PADULA G, TERREROS MC, APESTEGUÍA M Y SALCEDA SA

Chicago (EEUU)

Otro; 51 Annual Meeting of the American Society of Human Genetics; 2001

American Society of Human Genetics

The relation between protein-caloric malnutrition (PCM) and genetic damage has been studied in human beings and laboratory animals obtaining contradictory evidences. It has been found that children aged 1-60 months with severe PCM exhibited an increase of chromosomal aberrations (dicentrics, gaps, isogaps, breaks) in peripheral lymphocytes and bone marrow cell cultures. These abnormalities persisted even after the children had attained normal height and weight (Armendares et al, 1971). In order to evaluate the effect of the protein-caloric malnutrition on the chromosomal damage a total of 9 individuals (7 females and 2 males) aged 1-60 were studied. Cytogenetics preparations from peripheral blood cells were made according to routine protocols and fixed according to Islam and Levan (1987). Chromosome spreads were stained for C banding according to Summer (1972).
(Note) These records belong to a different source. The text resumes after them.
(** * nequip: the gradient-output wrapper and the metrics engine

  A shallow embedding of [nequip/nn/_grad_output.py] and
  [nequip/train/metrics.py].

  Python objects that are mutated in place and shared (tensors, the data
  dictionary) live in an explicit store and are named by locations;
  exceptions are values of [Py.exn]; code that both mutates and raises
  runs in a state-and-exception monad whose state survives a [Raise]. *)

From Stdlib Require Import ZArith List Floats Lia.
From Stdlib Require Import Strings.String DecimalString.
From stdpp Require Import base gmap strings list.

(** ** Python results *)

Module Py.

(** The exception classes the two files raise or let through.  The spec's
    names map onto them as follows: [InvalidConfiguration] is the
    [AssertionError] of the sign check and the [ValueError] of
    [Metrics.parse]; [ConfigurationMismatch] is the [AssertionError] of the
    length check; [GradientUnavailable] is the [RuntimeError] of
    [forward]. *)
Inductive exn :=
| AssertionError (msg : string)
| ValueError (msg : string)
| RuntimeError (msg : string)
| KeyError (key : string)
| IndexError (msg : string)
| TypeError (msg : string)
| AttributeError (msg : string)
| OverflowError (msg : string)
| NameError (msg : string)
| SystemError (msg : string).

Inductive result (A : Type) :=
| Ok (a : A)
| Raise (e : exn).
Arguments Ok {A} a.
Arguments Raise {A} e.

#[global] Instance result_ret : MRet result := fun A a => Ok a.
#[global] Instance result_bind : MBind result :=
  fun A B f m => match m with Ok a => f a | Raise e => Raise e end.

(** State and exceptions: the state is returned on both outcomes, as a
    Python object mutated before a [raise] stays mutated. *)
Definition stateE (S A : Type) : Type := S -> result A * S.

#[global] Instance stateE_ret {S} : MRet (stateE S) := fun A a s => (Ok a, s).
#[global] Instance stateE_bind {S} : MBind (stateE S) :=
  fun A B f m s =>
    match m s with
    | (Ok a, s') => f a s'
    | (Raise e, s') => (Raise e, s')
    end.

Definition raise {S A} (e : exn) : stateE S A := fun s => (Raise e, s).
Definition lift {S A} (r : result A) : stateE S A := fun s => (r, s).
Definition gets {S A} (f : S -> A) : stateE S A := fun s => (Ok (f s), s).
Definition modify {S} (f : S -> S) : stateE S unit := fun s => (Ok tt, f s).

(** [str(n)] for a non-negative integer. *)
Definition str_nat (n : nat) : string := NilEmpty.string_of_uint (Nat.to_uint n).

(** [float(x)], here [to_float x], for the numbers a caller passes as
    [sign]. An [int] is rounded to the nearest double, ties to even; one that is too large
    raises [OverflowError]. *)
Inductive num :=
| Int (z : Z)
| Float (f : float).

Definition float_of_Z (z : Z) : float :=
  SF2Prim (binary_normalize prec emax z 0 false).

Definition to_float (x : num) : result float :=
  match x with
  | Float f => Ok f
  | Int z =>
      let f := float_of_Z z in
      if PrimFloat.is_infinity f
      then Raise (OverflowError "int too large to convert to float")
      else Ok f
  end.

End Py.
Import Py.

(** ** Tensors and the object store *)

Module Torch.

Definition loc := nat.

(** A tensor object: the differentiability flag the wrapper toggles, and
    its contents in row-major order. *)
Record Tensor := mkTensor {
  requires_grad : bool;
  shape : list nat;
  values : list float;
}.

(** [c * t] for a Python float [c]. *)
Definition mul_scalar (c : float) (t : Tensor) : Tensor :=
  {| requires_grad := requires_grad t;
     shape := shape t;
     values := map (PrimFloat.mul c) (values t) |}.

(** Two tensor objects with the same contents. *)
Definition same_data (a b : Tensor) : Prop :=
  shape a = shape b /\ values a = values b.

(** Tensor objects and dictionary objects, each by identity. A data
    dictionary maps field names to tensor objects. *)
Record store := mkStore {
  tensors : gmap loc Tensor;
  dicts : gmap loc (gmap string loc);
}.

Definition dangling {A} : stateE store A :=
  raise (SystemError "dangling reference").

(** [data[k]] *)
Definition getitem (data : loc) (k : string) : stateE store loc :=
  fun s =>
    match dicts s !! data with
    | None => dangling s
    | Some m =>
        match m !! k with
        | Some t => (Ok t, s)
        | None => (Raise (KeyError k), s)
        end
    end.

(** [data[k] = t] *)
Definition setitem (data : loc) (k : string) (t : loc) : stateE store unit :=
  fun s =>
    match dicts s !! data with
    | None => dangling s
    | Some m =>
        (Ok tt, {| tensors := tensors s; dicts := <[data := <[k := t]> m]> (dicts s) |})
    end.

(** [t.requires_grad] *)
Definition get_requires_grad (t : loc) : stateE store bool :=
  fun s =>
    match tensors s !! t with
    | None => dangling s
    | Some x => (Ok (requires_grad x), s)
    end.

(** [t.requires_grad_(b)] *)
Definition requires_grad_ (t : loc) (b : bool) : stateE store unit :=
  fun s =>
    match tensors s !! t with
    | None => dangling s
    | Some x =>
        (Ok tt,
         {| tensors := <[t := {| requires_grad := b; shape := shape x; values := values x |}]> (tensors s);
            dicts := dicts s |})
    end.

(** A new tensor object. *)
Definition new_tensor (x : Tensor) : stateE store loc :=
  fun s =>
    let t := fresh (dom (tensors s)) in
    (Ok t, {| tensors := <[t := x]> (tensors s); dicts := dicts s |}).

(** The flag of the tensor object at [t], if there is one. *)
Definition flag (s : store) (t : loc) : option bool :=
  requires_grad <$> tensors s !! t.

(** The dictionary object [data] seen as a map. *)
Definition fields (s : store) (data : loc) : gmap string loc :=
  default ∅ (dicts s !! data).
Cytogenetics analysis were performed in coded slides by scoring the frequencies of dicentric chromosomes, gaps, isogaps, breaks and telomeric associations (TAS). Statistical analysis were performed by Epi Info 6.0. The results obtained to date shows an increase of chromosomal aberrations. This genetic damage as consequence of PCM can be explained by a failure of enzymatic mechanisms of DNA replication and repair.